Saved entries
(* ===== verification/RequestSend.v ===== *)
(** Requests across the wire: a request that a client packs, encodes and
    sends means the same on the server that decodes it. *)

From stdpp Require Import list numbers gmap.
From S2P Require Import Prelude Errors Dist Request RequestTree RequestBuild Wire WireReq RequestCommit.

(** * Packing a request *)

(** No struct of [t] carries a mark, except that the root at [a] may be the
    root of a packed request. *)
Definition unmarked (h : req_heap) (a : positive) (t : rtree) : Prop :=
  ∀ b r, b ∈ nodes t → h !! b = Some r → committed r = 0 ∨ (b = a ∧ committed r = -1).

(** The number of structs of a request. *)
Definition num_structs (t : rtree) : Z := Z.of_nat (length (remove_dups (nodes t))).

Definition fresh_region (h : req_heap) (region : positive) (n : Z) : Prop :=
  ∀ i, 0 ≤ i < n → h !! slot region i = None.

(** [L] lists the structs of [t], the root first. *)
Definition listing (L : list positive) (a : positive) (t : rtree) : Prop :=
  L !! 0%nat = Some a ∧ NoDup L ∧ (∀ b, b ∈ L ↔ b ∈ nodes t).

Lemma num_structs_room n t : num_structs t ≤ n → room n [] t.
Proof.
  unfold num_structs. intros Hn K HK Hd. cbn [app] in *.
  enough (length K ≤ length (remove_dups (nodes t)))%nat by lia.
  apply submseteq_length, NoDup_submseteq; [done|]. intros b Hb.
  apply elem_of_remove_dups. auto.
Qed.

Lemma listing_length L a t : listing L a t → Z.of_nat (length L) = num_structs t.
Proof.
  intros (_ & Hd & Hm). unfold num_structs. f_equal. apply Permutation_length.
  apply NoDup_Permutation; [done|apply NoDup_remove_dups|]. intros b.
  by rewrite elem_of_remove_dups.
Qed.

(** The mark of a root that is packed already makes no difference. *)
Lemma packed_unmark region n L h h' a x :
  packed region n L (<[a := set_committed x 0]> h) h' → h !! a = Some x →
  ¬ is_slot region n a → Z.of_nat (length L) ≤ n → packed region n L h (<[a := x]> h').
Proof.
  intros [Ho Hs] Hx Ha Hl. split.
  - intros b Hb. destruct (decide (b = a)) as [->|Hne]; [by rewrite lookup_insert_eq|].
    rewrite lookup_insert_ne, Ho, lookup_insert_ne by done. done.
  - intros i b r Hi Hr. pose proof (lookup_lt_Some _ _ _ Hi).
    rewrite lookup_insert_ne by (intros ->; apply Ha; exists (Z.of_nat i); lia).
    destruct (decide (b = a)) as [->|Hne].
    + rewrite Hx in Hr. injection Hr as ->. rewrite (Hs i a (set_committed r 0)); [done..|by rewrite lookup_insert_eq].
    + apply (Hs i b r); [done|]. by rewrite lookup_insert_ne.
Qed.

→ Exercise instructions: A verbatim transcription is needed of the lines above, starting at the line with "Lemma num_structs_room n" and ending at the line with "destruct (decide (b = a)) as [->|Hne].", both included, and of nothing else.

→ Result of this exercise:
Lemma num_structs_room n t : num_structs t ≤ n → room n [] t.
Proof.
  unfold num_structs. intros Hn K HK Hd. cbn [app] in *.
  enough (length K ≤ length (remove_dups (nodes t)))%nat by lia.
  apply submseteq_length, NoDup_submseteq; [done|]. intros b Hb.
  apply elem_of_remove_dups. auto.
Qed.

Lemma listing_length L a t : listing L a t → Z.of_nat (length L) = num_structs t.
Proof.
  intros (_ & Hd & Hm). unfold num_structs. f_equal. apply Permutation_length.
  apply NoDup_Permutation; [done|apply NoDup_remove_dups|]. intros b.
  by rewrite elem_of_remove_dups.
Qed.

(** The mark of a root that is packed already makes no difference. *)
Lemma packed_unmark region n L h h' a x :
  packed region n L (<[a := set_committed x 0]> h) h' → h !! a = Some x →
  ¬ is_slot region n a → Z.of_nat (length L) ≤ n → packed region n L h (<[a := x]> h').
Proof.
  intros [Ho Hs] Hx Ha Hl. split.
  - intros b Hb. destruct (decide (b = a)) as [->|Hne]; [by rewrite lookup_insert_eq|].
    rewrite lookup_insert_ne, Ho, lookup_insert_ne by done. done.
  - intros i b r Hi Hr. pose proof (lookup_lt_Some _ _ _ Hi).
    rewrite lookup_insert_ne by (intros ->; apply Ha; exists (Z.of_nat i); lia).
    destruct (decide (b = a)) as [->|Hne].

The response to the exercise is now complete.